• _Goal of the exercise_: Write out each line of the entries exactly, starting at the first and finishing with the line that contains "<-]. eexists. simpl.".
──────────
Lemma try_patch_log p s r s' :
  try_patch self p s = (r, s') →
  ∃ l, log s' = log s ++ l ∧ patches l = 1%nat ∧ (time_slept l == 0)%Q.
Proof.
  unfold try_patch, try_except, observe_duration, finally, patch_namespaced_custom_object_status,
    ext, inc, act, mbind, M_bind, mret, M_ret.
  destruct (patch_status_call _ _ _ _) as [[[]|e] w]; simpl.
  { intros [= <- <-]. eexists. simpl. rewrite <-app_assoc. by split_and!. }
  intros E. assert (∃ l, log s' = log s ++ [KubePatchStatus (store_namespace self) (store_name self) p;
    MetricObserve "KUBE_API_REQUEST_DURATION_SECONDS" [("verb", "patch")]] ++ l ∧ Forall idle l) as (l & -> & Hl).
  { repeat case_match; simplify_eq/=;
      first [exists []; by rewrite <-app_assoc |
             eexists; rewrite <-!app_assoc; split; [done|by repeat constructor]]. }
  eexists. split; [done|]. apply idle_list in Hl as [Hp Ht]. rewrite patches_app, time_slept_app, Hp, Ht.
  split; [done|]. simpl. ring.
Qed.

Lemma mutate_loop_log {X} build n a (x : X) s r s' :
  1 <= a → _mutate_loop self build n a x s = (r, s') →
  ∃ l, log s' = log s ++ l ∧ (patches l ≤ n)%nat ∧ (time_slept l <= pause_bound n a)%Q.
Proof.
  revert a x s r s'. induction n as [|n IH]; intros a x s r s' Ha; simpl.
  { intros [= <- <-]. eexists. split; [done|]. split; [done|]. simpl. lra. }
  pose proof (pause_bound_nonneg n (a + 1) ltac:(lia)) as Hnn.
  pose proof (Qpow_half (a - 1) ltac:(lia)) as Hpow.
  set (bnd := if a <? _ then _ else _). assert (0 <= bnd)%Q as Hb0 by (unfold bnd; case_match; lra).
  destruct (_read_status self s) as [[d|e] s1] eqn:Er; pose proof (read_status_idle _ _ _ Er) as (l1 & L1 & I1);
    apply idle_list in I1 as [P1 T1].
  2: { rewrite (bind_raise _ _ _ _ _ Er). intros [= <- <-]. exists l1. split; [done|].
       rewrite P1, T1. split; [lia|lra]. }
  rewrite (bind_run _ _ _ _ _ Er). destruct (build d x) as [[[p|] x']|e] eqn:Eb.
  2,3: intros [= <- <-]; exists l1; split; [done|]; rewrite P1, T1; split; [lia|lra].
  rewrite (bind_run (of_res _) _ s1 (Some p, x') s1) by done. cbn beta iota.
  destruct (try_patch self p s1) as [[[]|e] s2] eqn:Ep; pose proof (try_patch_log _ _ _ _ Ep) as (l2 & L2 & P2 & T2).
  - rewrite (bind_run _ _ _ _ _ Ep). intros [= <- <-]. exists (l1 ++ l2). simpl.
    rewrite L2, L1, <-app_assoc, patches_app, time_slept_app, P1, P2, T1, T2.
    split; [done|]. split; [lia|lra].
  - rewrite (bind_run _ _ _ _ _ Ep). unfold mbind at 1, M_bind at 1.
    destruct (when _ _ s2) as [r3 s3] eqn:Ew.
    assert (∃ l3, log s3 = log s2 ++ l3 ∧ patches l3 = 0%nat ∧ (time_slept l3 <= bnd)%Q ∧ r3 = Ok tt)
      as (l3 & L3 & P3 & T3 & ->).
    { unfold bnd. destruct (a <? _); simpl in Ew; injection Ew as <- <-.
      - eexists. split; [done|]. split; [done|]. split; [|done]. simpl.
        pose proof (random_range (world s2)) as Hr.
        pose proof (proj1 (conflict_backoff_bounds a _ Ha Hr)). lra.
      - exists []. rewrite app_nil_r. split_and!; [done|done|simpl; lra|done]. }
    intros E. apply IH in E as (l4 & L4 & P4 & T4); [|lia].
    exists (l1 ++ l2 ++ l3 ++ l4).
    rewrite L4, L3, L2, L1, !patches_app, !time_slept_app, P1, P2, P3, T1, T2.
    split; [by rewrite <-!app_assoc|]. split; [lia|]. lra.
  - rewrite (bind_raise _ _ _ _ _ Ep). intros [= <- <-]. exists (l1 ++ l2).
    rewrite L2, L1, <-app_assoc, patches_app, time_slept_app, P1, P2, T1, T2.
    split; [done|]. split; [lia|lra].
Qed.

(** C8: every status write ends after at most five patch attempts and less
    than 22.5 seconds of pauses between them, whatever the server answers. *)
Theorem mutate_bounded {X} build (x : X) s :
  ∃ l, log (_mutate self build x s).2 = log s ++ l ∧
    (patches l ≤ MAX_CONFLICT_RETRIES)%nat ∧ (time_slept l <= 45 # 2)%Q.
Proof.
  destruct (_mutate self build x s) as [r s'] eqn:E.
  apply mutate_loop_log in E as (l & ? & ? & Ht); [|done]. exists l. split_and!; [done..|].
  eapply Qle_trans; [exact Ht|]. by vm_compute.
Qed.
End retries.

(** A server on which the operator loses a number of races against another
    writer and then wins: reads succeed, the next [races] patches answer 409. *)
Class RacingServer (W : Type) `{StatusServer W} := {
  races : W → nat;
  racing_get ns name w :
    is_ok (get_status_call ns name w).1 = true ∧ races (get_status_call ns name w).2 = races w;
  racing_lost ns name body w n : races w = S n →
    ∃ reason w', patch_status_call ns name body w = (Raise (ApiException 409 reason), w') ∧ races w' = n;
  racing_won ns name body w : races w = O → ∃ w', patch_status_call ns name body w = (Ok tt, w');
}.

#[export, refine] Instance sim_racing : RacingServer sim := { races := sim_conflicts }.
Proof.
  - done.
  - intros ns name body w n Hw. cbn. unfold sim_patch_status. rewrite Hw. by eexists _, _.
  - intros ns name body w Hw. cbn. unfold sim_patch_status. rewrite Hw. by eexists.
Defined.

Section races.
Context {W P : Type} `{RacingServer W} `{Entropy W} `{StatusEventSink W P} `{KeyOrder}.
Context (self : Store).
Implicit Types s : st W P.

Lemma foreach_returns {A} (l : list A) (f : A → M W P unit) s :
  (∀ x s, ∃ s', f x s = (Ok tt, s') ∧ world s' = world s) →
  ∃ s', foreach l f s = (Ok tt, s') ∧ world s' = world s.
Proof.
  intros Hf. revert s. induction l as [|x l IH]; intros s; simpl; [by exists s|].
  destruct (Hf x s) as (s1 & E1 & W1). rewrite (bind_run _ _ _ _ _ E1).
  destruct (IH s1) as (s2 & E2 & W2). exists s2. split; [done|congruence].
Qed.

Lemma racing_read s : ∃ s1, _read_status self s = (Ok (doc self s), s1) ∧
  doc self s1 = doc self s ∧ races (world s1) = races (world s).
Proof.
  pose proof (racing_get (store_namespace self) (store_name self) (world s)) as [Hg Hr].
  destruct (get_status_call (store_namespace self) (store_name self) (world s)) as [[obj|?] w] eqn:Eg; [|done].
  pose proof (get_ok _ _ _ _ _ Eg) as [Hobj Hdoc]. simpl in Hr.
  unfold _read_status.
  rewrite (bind_run (observe_duration _ _ _) _ s obj
    (St w (mem s) (shared s) (log s ++ [KubeGetStatus (store_namespace self) (store_name self)] ++
      [MetricObserve "KUBE_API_REQUEST_DURATION_SECONDS" [("verb", "get")]]))).
  2: { unfold observe_duration, finally, get_namespaced_custom_object_status, ext. rewrite Eg.
       simpl. by rewrite <-app_assoc. }
  rewrite Hobj. set (s0 := St w _ _ _). rewrite (bind_run (of_res _) _ s0 (doc self s) s0) by done.
  destruct (foreach_returns _STATUS_MAP_FIELDS (λ field,
    match dget (doc self s) field with
    | PDict m => gauge "STATUS_MAP_ENTRIES" (self_labels self ++ [("map_name", field)]) (MInt (Z.of_nat (size m)))
    | PNone => gauge "STATUS_MAP_ENTRIES" (self_labels self ++ [("map_name", field)]) (MInt 0)
    | _ => mret tt
    end) s0) as (s1 & E1 & W1).
  { intros f s2. destruct (dget _ f); eexists; done. }
  rewrite (bind_run _ _ s0 tt s1) by exact E1. eexists. split; [done|]. unfold doc. simpl.
  rewrite W1. simpl. by rewrite Hdoc.
Qed.

Lemma racing_loop {X} build n a (x : X) s :
  (∀ y, ∃ p x', build (doc self s) y = Ok (Some p, x')) →
  if (races (world s) <? n)%nat then
    ∃ x' s', _mutate_loop self build n a x s = (Ok x', s')
  else
    ∃ msg s', _mutate_loop self build n a x s = (Raise (StatusStoreConflictError msg), s') ∧
      doc self s' = doc self s.
Proof.
  revert a x s. induction n as [|n IH]; intros a x s Hb.
  { simpl. eexists _, _. split; [done|done]. }
  destruct (racing_read s) as (s1 & E1 & D1 & R1). cbn [_mutate_loop].
  rewrite (bind_run _ _ _ _ _ E1). destruct (Hb x) as (p & x' & Ep). rewrite Ep.
  rewrite (bind_run (of_res _) _ s1 (Some p, x') s1) by done. cbn beta iota.
  destruct (races (world s)) as [|k] eqn:Ek.
  - destruct (racing_won (store_namespace self) (store_name self) p (world s1) R1) as (w & Hw).
    unfold try_patch, try_except, observe_duration, finally, patch_namespaced_custom_object_status,
      ext, mbind, M_bind, mret, M_ret. rewrite Hw. simpl. by eexists _, _.
  - destruct (racing_lost (store_namespace self) (store_name self) p (world s1) k R1) as (reason & w & Hw & Rw).
    set (s2 := St w (mem s1) (shared s1) (((log s1 ++ [KubePatchStatus (store_namespace self) (store_name self) p]) ++
      [MetricObserve "KUBE_API_REQUEST_DURATION_SECONDS" [("verb", "patch")]]) ++
      [MetricInc "STATUS_CONFLICTS_TOTAL" (self_labels self) 1])).
    rewrite (bind_run (try_patch self p) _ s1 false s2).
    2: { unfold try_patch, try_except, observe_duration, finally, patch_namespaced_custom_object_status,
           ext, mbind, M_bind, mret, M_ret. by rewrite Hw. }
    destruct (when (a <? Z.of_nat MAX_CONFLICT_RETRIES)
      (draw ← ask random; _sleep (_conflict_backoff a draw)) s2) as [r3 s3] eqn:Ew.
    pose proof Ew as Ew2. apply (backoff_run _ a) in Ew2 as [-> Hc]. injection Hc as W3 _ _.
    rewrite (bind_run (when (a <? Z.of_nat MAX_CONFLICT_RETRIES) _) _ s2 tt s3) by exact Ew.
    assert (doc self s3 = doc self s) as D3.
    { unfold doc in *. rewrite W3. simpl. rewrite <-D1. eapply patch_conflict; exact Hw. }
    rewrite <-D3 in Hb. specialize (IH (a + 1) x' s3 Hb). rewrite W3, D3 in IH.
    change (world s2) with w in IH. rewrite Rw in IH.
    change ((S k <? S n)%nat) with ((k <? n)%nat). exact IH.
Qed.

(** C34: progress under contention: a write that loses fewer than five races
    returns (with the patch applied), and one that loses five raises the
    conflict error with the document as it was. *)
Theorem mutate_survives_conflicts {X} build (x : X) s :
  (∀ y, ∃ p x', build (doc self s) y = Ok (Some p, x')) →
  ((races (world s) < MAX_CONFLICT_RETRIES)%nat →
    ∃ p x' y s', _mutate self build x s = (Ok x', s') ∧
      build (doc self s) y = Ok (Some p, x') ∧ doc self s' = patch_effect (doc self s) p) ∧
  ((MAX_CONFLICT_RETRIES ≤ races (world s))%nat →
    ∃ msg s', _mutate self build x s = (Raise (StatusStoreConflictError msg), s') ∧
      doc self s' = doc self s).
Proof.
  intros Hb. pose proof (racing_loop build MAX_CONFLICT_RETRIES 1 x s Hb) as Hl. split; intros Hr.
  - rewrite (proj2 (Nat.ltb_lt _ _) Hr) in Hl. destruct Hl as (x' & s' & E).
    pose proof (mutate_run _ _ _ _ _ _ E) as [_ (k & o & Ho & Hd)].
    destruct (Hb (Nat.iter k (rebuild build (doc self s)) x)) as (p & x2 & Hb2).
    rewrite Hb2 in Ho. injection Ho as <- <-. by eexists p, _, _, s'.
  - by rewrite (proj2 (Nat.ltb_ge _ _) Hr) in Hl.
Qed.
End races.

(** ** Escalation markers, pruning, deferred events *)

Lemma merge_dict_onto (cur new : gmap string pv) :
  (∀ k v, cur !! k = Some v → is_Some (new !! k)) →
  (∀ k v, new !! k = Some v → patcher v (dget cur k) = Some v) →
  merge_dict cur new = new.
Proof.
  intros Hsub Hp. apply map_eq. intros k. rewrite lookup_merge_dict.
  destruct (new !! k) as [v|] eqn:E; [by apply Hp|].
  destruct (cur !! k) eqn:E2; [|done]. apply Hsub in E2. rewrite E in E2. by destruct E2.
Qed.

(** The escalation marker on an entry. *)
Definition escalated (when_ : Z) (outcome : string) (cur : gmap string pv) : gmap string pv :=
  <["escalationOutcome" := PStr outcome]> (<["escalatedAt" := iso_pv when_]> cur).

Lemma merge_escalated t o cur : no_null (PDict cur) = true →
  merge_dict cur (escalated t o cur) = escalated t o cur.
Proof.
  intros Hn. apply merge_dict_onto.
  - intros k v Hk. unfold escalated. rewrite !lookup_insert_is_Some. destruct (decide (k = "escalationOutcome")), (decide (k = "escalatedAt")); naive_solver.
  - intros k v. unfold escalated. destruct (decide (k = "escalationOutcome")) as [->|].
    { rewrite lookup_insert_eq. by intros [= <-]. }
    rewrite lookup_insert_ne by done. destruct (decide (k = "escalatedAt")) as [->|].
    { rewrite lookup_insert_eq. by intros [= <-]. }
    rewrite lookup_insert_ne by done. intros Hk. unfold dget. rewrite Hk.
    apply patcher_self. rewrite no_null_dict in Hn. by apply (Hn k).
Qed.

Lemma py_eq_escalated t o cur :
  py_eq (PDict (escalated t o cur)) (PDict cur) = true → escalated t o cur = cur.
Proof.
  intros H%bool_decide_eq_true. injection H as H. apply map_eq. intros k.
  assert (norm <$> escalated t o cur !! k = norm <$> cur !! k) as Hk by (by rewrite <-!lookup_fmap, H).
  revert Hk. unfold escalated. destruct (decide (k = "escalationOutcome")) as [->|].
  { rewrite lookup_insert_eq. destruct (cur !! _) eqn:E; [|done]. intros [= Hk]. f_equal. symmetry in Hk. by apply norm_str in Hk. }
  rewrite lookup_insert_ne by done. destruct (decide (k = "escalatedAt")) as [->|].
  { rewrite lookup_insert_eq. destruct (cur !! _) eqn:E; [|done]. intros [= Hk]. f_equal. symmetry in Hk. by apply norm_str in Hk. }
  by rewrite lookup_insert_ne.
Qed.

Lemma lookup_gset_PNone (l : list string) k :
  gset_to_gmap PNone (list_to_set l : gset string) !! k = if decide (k ∈ l) then Some PNone else None.
Proof.
  rewrite lookup_gset_to_gmap. case_decide as Hk.
  - by rewrite option_guard_True by set_solver.
  - by rewrite option_guard_False by set_solver.
Qed.

Lemma merge_dict_drop m l : merge_dict m (gset_to_gmap PNone (list_to_set l)) = filter (λ kv, kv.1 ∉ l) m.
Proof.
  apply map_eq. intros k. rewrite lookup_merge_dict, lookup_gset_PNone. case_decide.
  - symmetry. apply map_lookup_filter_None. right. naive_solver.
  - symmetry. rewrite map_lookup_filter. destruct (m !! k); simpl; [|done].
    by rewrite option_guard_True.
Qed.

Lemma elem_of_dead_keys d field live k :
  k ∈ dead_keys d field (Some live) ↔ is_Some (map_of d field !! k) ∧ k ∉ live.
Proof.
  unfold dead_keys, map_of. destruct (dget d field); cbn.
  1-6: split; [by intros ?%not_elem_of_nil|intros [[? Hx] _]; done].
  rewrite elem_of_sorted_strings, list_elem_of_filter, list_elem_of_fmap. split.
  - intros [Hl ([? x] & -> & Hx%elem_of_map_to_list)]. cbn in *. eauto.
  - intros [[x Hx] Hl]. split; [done|]. exists (k, x). by rewrite elem_of_map_to_list.
Qed.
──────────
• _Answer box_:
Lemma try_patch_log p s r s' :
  try_patch self p s = (r, s') →
  ∃ l, log s' = log s ++ l ∧ patches l = 1%nat ∧ (time_slept l == 0)%Q.
Proof.
  unfold try_patch, try_except, observe_duration, finally, patch_namespaced_custom_object_status,
    ext, inc, act, mbind, M_bind, mret, M_ret.
  destruct (patch_status_call _ _ _ _) as [[[]|e] w]; simpl.
  { intros [= <- <-]. eexists. simpl. rewrite <-app_assoc. by split_and!. }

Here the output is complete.